- **Prompt**: A complete answer includes every line below with the word "Context".

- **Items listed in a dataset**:
::::::
(* ===== verification/BootHandover.v ===== *)
(** * BootHandover: from the bootloader's tables to the kernel's

    The tables that the bootloader builds are what the kernel finds in [cr3]: they
    keep the invariant that the kernel's page table code needs from its first call
    on, and a page leads to the frame of the call that mapped it, or nowhere. *)

From stdpp Require Import base gmap list numbers option.
From S2P Require Import Prelude Memory Allocator Bitmap PageTable Walk Paging AddressSpace BootPaging.

Open Scope Z_scope.

(** The tables of a system with one address space. *)
Definition boot_spaces (root tables : Z) : Tables := mkTables [frame_at root] (frame_at tables).

Section handover.
  Context {S : Type} `{LawfulAllocator S}.
  Context (root tables : Z) (m : memory) (s : S).
  Context (Hok : boot_inv root m s) (Hhalf : kernel_half m root tables).

  Local Abbreviation T := (boot_spaces root tables).

Lemma kpdpt_walk k js : 0 ≤ k < 256 → walk m (kpdpt T k) js = walk m root ((256 + k) :: js).
Proof using Hhalf. intros Hk. cbn [walk]. by rewrite (Hhalf k Hk). Qed.

Lemma kernel_table_path k : 0 ≤ k < 256 → table_path (boot_depth root) root [256 + k].
Proof. intros Hk. apply boot_table_path; [apply Forall_cons_2; [unfold idx; lia|apply Forall_nil_2]|simpl; lia]. Qed.

Lemma root_not_kernel k : 0 ≤ k < 256 → kpdpt T k ≠ root.
Proof using Hok Hhalf.
  intros Hk E. destruct Hok as [(Hf & _) _ _].
  destruct (table_unique _ _ _ Hf root [] root [256 + k] root) as [_ ?]; [|by apply kernel_table_path|done| |done].
  - by apply boot_table_path; [apply Forall_nil_2|simpl; lia].
  - cbn [walk]. rewrite (Hhalf k Hk). cbn [mbind option_bind]. by f_equal.
Qed.

Lemma is_kpdpt_inv a : is_kpdpt T a = true → ∃ k, 0 ≤ k < 256 ∧ a = kpdpt T k.
Proof.
  unfold is_kpdpt, kpdpt. rewrite !andb_true_iff, Z.leb_le, Z.ltb_lt, Z.eqb_eq.
  cbn [ktable boot_spaces frame_addr frame_base pa_addr]. unfold PAGE_SIZE. intros [[Hl Hu] Hm].
  exists ((a - tables) / 4096). Z.div_mod_to_equations. lia.
Qed.

(** Where the kernel's tables lie in the bootloader's tree. *)
Inductive from_boot (a : Z) (il : list Z) : list Z → Prop :=
  | from_root : a = root → (∀ i js, il = i :: js → i < 256) → from_boot a il il
  | from_kernel k : 0 ≤ k < 256 → a = kpdpt T k → from_boot a il ((256 + k) :: il).

Lemma to_boot a il :
  table_path (depth_of T) a il →
  ∃ js, from_boot a il js ∧ table_path (boot_depth root) root js ∧ walk m a il = walk m root js.
Proof using Hhalf.
  intros Hp. assert (∃ i d, depth_of T a i = Some d) as (i & d & Hd) by (destruct il; naive_solver).
  assert (a = root ∨ a ≠ root ∧ ∃ k, 0 ≤ k < 256 ∧ a = kpdpt T k) as Ha.
  { unfold depth_of in Hd. destruct (is_ttable T a) eqn:E.
    - left. apply is_ttable_true in E as (t & Ht%list_elem_of_singleton & <-). by rewrite Ht.
    - right. destruct (is_kpdpt T a) eqn:Ek; [|done]. split; [|by apply is_kpdpt_inv].
      intros ->. apply not_true_iff_false in E. apply E, is_ttable_true. exists (frame_at root). split; [by left|done]. }
  assert (∀ i d, depth_of T root i = Some d → 0 ≤ i < 256 ∧ d = 3%nat) as Hroot.
  { intros j d' Hj. unfold depth_of in Hj. rewrite (proj2 (is_ttable_true T root)) in Hj by (exists (frame_at root); split; [by left|done]).
    destruct (Z.leb_spec 0 j), (Z.ltb_spec j 256); simplify_eq/=; lia. }
  destruct Ha as [->|[Hne (k & Hk & ->)]].
  - exists il. destruct il as [|j il].
    + split_and!; [by constructor|by apply boot_table_path; [apply Forall_nil_2|simpl; lia]|done].
    + destruct Hp as (d' & [Hj ->]%Hroot & Hl & Hi). split_and!; [constructor; [done|naive_solver lia]| |done].
      apply boot_table_path; [apply Forall_cons_2; [unfold idx; lia|done]|simpl; lia].
  - exists ((256 + k) :: il). split_and!; [by eapply from_kernel| |by apply kpdpt_walk].
    assert (∀ j d', depth_of T (kpdpt T k) j = Some d' → idx j ∧ d' = 2%nat) as Hker.
    { intros j d' Hj. unfold depth_of in Hj. destruct (is_ttable T (kpdpt T k)) eqn:E.
      - apply is_ttable_true in E as (t & Ht%list_elem_of_singleton & E). by rewrite Ht in E.
      - rewrite is_kpdpt_true in Hj by done. unfold idx. destruct (Z.leb_spec 0 j), (Z.ltb_spec j 512); simplify_eq/=; lia. }
    destruct il as [|j il]; [by apply kernel_table_path|]. destruct Hp as (d' & [Hj ->]%Hker & Hl & Hi).
    apply boot_table_path; [do 2 (apply Forall_cons_2; [first [done|unfold idx; lia]|]); done|simpl; lia].
Qed.

Lemma handover_spaces : spaces_ok T m s.
Proof using Hok Hhalf.
  pose proof Hok as [(Hf & Hrest) _ _]. split_and!; [split; [split|done]| |].
  - intros a il b Hp Hw. destruct (to_boot a il Hp) as (js & _ & Hjs & E). rewrite E in Hw. by apply (table_ok _ m s Hf root js).
  - intros a il a' il' b Hp Hp' Hw Hw'. destruct (to_boot a il Hp) as (js & Hb & Hjs & E), (to_boot a' il' Hp') as (js' & Hb' & Hjs' & E').
    rewrite E in Hw. rewrite E' in Hw'. destruct (table_unique _ m s Hf root js root js' b Hjs Hjs' Hw Hw') as [_ Ejs].
    destruct Hb as [-> Hlow|k Hk ->], Hb' as [-> Hlow'|k' Hk' ->].
    + done.
    + specialize (Hlow _ _ Ejs). lia.
    + specialize (Hlow' _ _ (eq_sym Ejs)). lia.
    + injection Ejs as Ek ->. assert (k = k') as -> by lia. done.
  - apply Forall_cons_2; [|apply Forall_nil_2]. apply not_true_iff_false. intros (k & Hk & E)%is_kpdpt_inv.
    by apply (root_not_kernel k).
  - apply Forall_cons_2; [|apply Forall_nil_2]. exact Hhalf.
Qed.

Lemma handover_lookup sp p :
  handled T sp p → lookup m T sp p = (λ b, frame_at b) <$> boot_translate m root (page_addr p).
Proof using Hhalf.
  intros Hh. unfold lookup, boot_translate, boot_path.
  destruct (boot_indices (page_addr p)) as (E4 & E3 & E2 & E1). rewrite page_eta in *. rewrite E4, E3, E2, E1. f_equal.
  destruct sp as [t|].
  - destruct Hh as (_ & Ht%list_elem_of_singleton & _). by rewrite Ht.
  - pose proof (handled_index T p Hh) as Hi. cbn [root_of path_of top_of app]. rewrite (kpdpt_walk _ _ Hi).
    by replace (256 + (pml4_index p - 256)) with (pml4_index p) by lia.
Qed.
End handover.

(** ** Properties *)

(** C17. Whatever the bootloader maps in a new table, the kernel starts with tables
    that keep the invariant of its page table code: [construct_tables] finds them in
    [cr3], and the kernel's own lookup of a page of either half gives the frame of the
    call of [try_map_page_with] that mapped it, and none when no call did. *)
Theorem boot_hands_over {S : Type} `{LawfulAllocator S} m0 (s0 : S) root m1 s1 m2 s2 calls :
  firmware_ok s0 → boot_try_new m0 s0 = Ret (Ok root, m1, s1) → rtc (boot_step root) (m1, s1, []) (m2, s2, calls) →
  ∃ tables, spaces_ok (boot_spaces root tables) m2 s2 ∧
    construct_tables m2 root = Ret (frame_at tables, frame_at root) ∧
    ∀ sp p, handled (boot_spaces root tables) sp p →
      frame_addr <$> lookup m2 (boot_spaces root tables) sp p = mapped_to calls (page_addr p) ∧
      boot_translate_page m2 root (page_addr p) = Ret (mapped_to calls (page_addr p)).
Proof.
  intros Hfw Hnew Hsteps. destruct (boot_new_result m0 s0 root m1 s1 Hfw Hnew) as (Hok & Hempty & tables & Hhalf).
  destruct (boot_steps_keep root tables _ _ Hsteps) as (Hok2 & Hhalf2 & Hq); [done|]. cbn [fst snd] in *.
  pose proof (handover_spaces root tables m2 s2 Hok2 Hhalf2) as Hsp. exists tables. split_and!; [done| |].
  - pose proof (construct_tables_finds (boot_spaces root tables) m2 s2 (frame_at root) 0 Hsp) as Hc.
    rewrite Z.add_0_r in Hc. apply Hc; [by left|unfold PAGE_SIZE; lia].
  - intros sp p Hp. rewrite (boot_translate_ok root m2 s2), (handover_lookup root tables m2 Hhalf2 sp p Hp), Hq by done.
    split; [|done]. by destruct (mapped_to calls (page_addr p)).
Qed.

(** *** The properties at work *)

(** A firmware with 320 frames from 4096 on. *)
Definition demo_firmware : BitmapAllocator := mkBitmap (frame_at 0x1000) (replicate 40 0xff).

Definition demo_zero : memory := λ _ _, 0.

Lemma demo_firmware_ok : firmware_ok demo_firmware.
Proof.
  split.
  - split_and!; [split; [cbn; lia|done]|apply Forall_replicate; unfold word_ok; lia|vm_compute; discriminate].
  - intros g (n & -> & Hn). apply is_free_bounds in Hn. change (capacity demo_firmware) with 320 in Hn.
    unfold fr, PAGE_SIZE. cbn [frame_addr frame_base pa_addr first_frame demo_firmware]. lia.
Qed.

(** The tables it gives, and the memory and the firmware after that. *)
Definition demo_boot_memory : memory :=
  match boot_try_new demo_zero demo_firmware with Ret (_, m, _) => m | Panic _ => demo_zero end.
Definition demo_boot_state : BitmapAllocator :=
  match boot_try_new demo_zero demo_firmware with Ret (_, _, s) => s | Panic _ => demo_firmware end.

Lemma demo_boot_new : boot_try_new demo_zero demo_firmware = Ret (Ok 4096, demo_boot_memory, demo_boot_state).
Proof.
  assert (result_of (boot_try_new demo_zero demo_firmware) = Some (Ok 4096)) as Hr by (vm_compute; reflexivity).
  unfold demo_boot_memory, demo_boot_state. destruct (boot_try_new demo_zero demo_firmware) as [[[r m] s]|]; [|done].
  by injection Hr as ->.
Qed.

Lemma demo_boot_inv : boot_inv 4096 demo_boot_memory demo_boot_state.
Proof. exact (proj1 (boot_new_result _ _ _ _ _ demo_firmware_ok demo_boot_new)). Qed.

Lemma boot_new_table_witness :
  ∃ m s, boot_try_new demo_zero demo_firmware = Ret (Ok 4096, m, s) ∧ boot_inv 4096 m s.
Proof.
  assert (result_of (boot_try_new demo_zero demo_firmware) = Some (Ok 4096)) as Hres by (vm_compute; reflexivity).
  destruct (boot_new_table demo_zero demo_firmware demo_firmware_ok) as (r & m & s & Hn & _ & Hr).
  rewrite Hn in Hres. injection Hres as ->. exists m, s. split; [exact Hn|apply Hr].
Defined.

Lemma boot_map_page_witness :
  ∃ m s, try_map_page_with demo_boot_memory 4096 0x400000 0x7000 PERMISSIVE demo_boot_state = Ret (Ok tt, m, s) ∧
    boot_translate_page m 4096 0x400000 = Ret (Some 0x7000) ∧ boot_translate_page m 4096 0x401000 = Ret None.
Proof.
  assert (result_of (try_map_page_with demo_boot_memory 4096 0x400000 0x7000 PERMISSIVE demo_boot_state) = Some (Ok tt)) as Hres
    by (vm_compute; reflexivity).
  destruct (boot_map_page 4096 demo_boot_memory demo_boot_state 0x400000 0x7000 PERMISSIVE demo_boot_inv ltac:(lia) eq_refl PERMISSIVE_ok)
    as (r & m & s & Hm & _ & Hr). rewrite Hm in Hres. injection Hres as ->. destruct Hr as [_ Hr]. exists m, s.
  split; [exact Hm|]. rewrite !Hr. split; [reflexivity|vm_compute; reflexivity].
Defined.

Lemma boot_map_range_witness :
  ∃ m s, try_map_range_with demo_boot_memory 4096 0xffff800000000000 0x8000 3 PERMISSIVE demo_boot_state = Ret (Ok tt, m, s) ∧
    boot_translate_page m 4096 0xffff800000002000 = Ret (Some 0xa000).
Proof.
  assert (result_of (try_map_range_with demo_boot_memory 4096 0xffff800000000000 0x8000 3 PERMISSIVE demo_boot_state) = Some (Ok tt)) as Hres
    by (vm_compute; reflexivity).
  destruct (boot_map_range 4096 demo_boot_memory demo_boot_state 0xffff800000000000 0x8000 3 PERMISSIVE demo_boot_inv
    ltac:(lia) ltac:(lia) ltac:(lia) ltac:(lia) ltac:(lia) eq_refl PERMISSIVE_ok) as (r & m & s & k & Hm & _ & _ & Hq & Hr).
  rewrite Hm in Hres. injection Hres as ->. subst k. exists m, s. split; [exact Hm|]. rewrite Hq. vm_compute. reflexivity.
Defined.

Lemma boot_hands_over_witness :
  ∃ m s tables, try_map_page_with demo_boot_memory 4096 0x400000 0x7000 PERMISSIVE demo_boot_state = Ret (Ok tt, m, s) ∧
    construct_tables m 4096 = Ret (frame_at tables, frame_at 4096) ∧ spaces_ok (boot_spaces 4096 tables) m s ∧
    boot_translate_page m 4096 0x400000 = Ret (Some 0x7000).
Proof.
  assert (result_of (try_map_page_with demo_boot_memory 4096 0x400000 0x7000 PERMISSIVE demo_boot_state) = Some (Ok tt)) as Hres
    by (vm_compute; reflexivity).
  destruct (try_map_page_with demo_boot_memory 4096 0x400000 0x7000 PERMISSIVE demo_boot_state) as [[[r m] s]|] eqn:Hm; [|done].
  injection Hres as ->.
  destruct (boot_hands_over demo_zero demo_firmware 4096 demo_boot_memory demo_boot_state m s [(0x400000, 0x7000)] demo_firmware_ok demo_boot_new)
    as (tables & Hsp & Hc & Hp).
  { apply rtc_once, (boot_step_map 4096 demo_boot_memory demo_boot_state [] 0x400000 0x7000 PERMISSIVE (Ok tt) m s);
      [lia|reflexivity|exact PERMISSIVE_ok|exact Hm]. }
  exists m, s, tables. split_and!; [reflexivity|exact Hc|exact Hsp|].
  destruct (Hp (User (frame_at 4096)) (page_at 0x400000)) as [_ Ht]; [|exact Ht].
  split; [split; [cbn; lia|reflexivity]|split; [by left|cbn; lia]].
Defined.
::::::
- **Answer to the problem**:
  Context {S : Type} `{LawfulAllocator S}.
  Context (root tables : Z) (m : memory) (s : S).
  Context (Hok : boot_inv root m s) (Hhalf : kernel_half m root tables).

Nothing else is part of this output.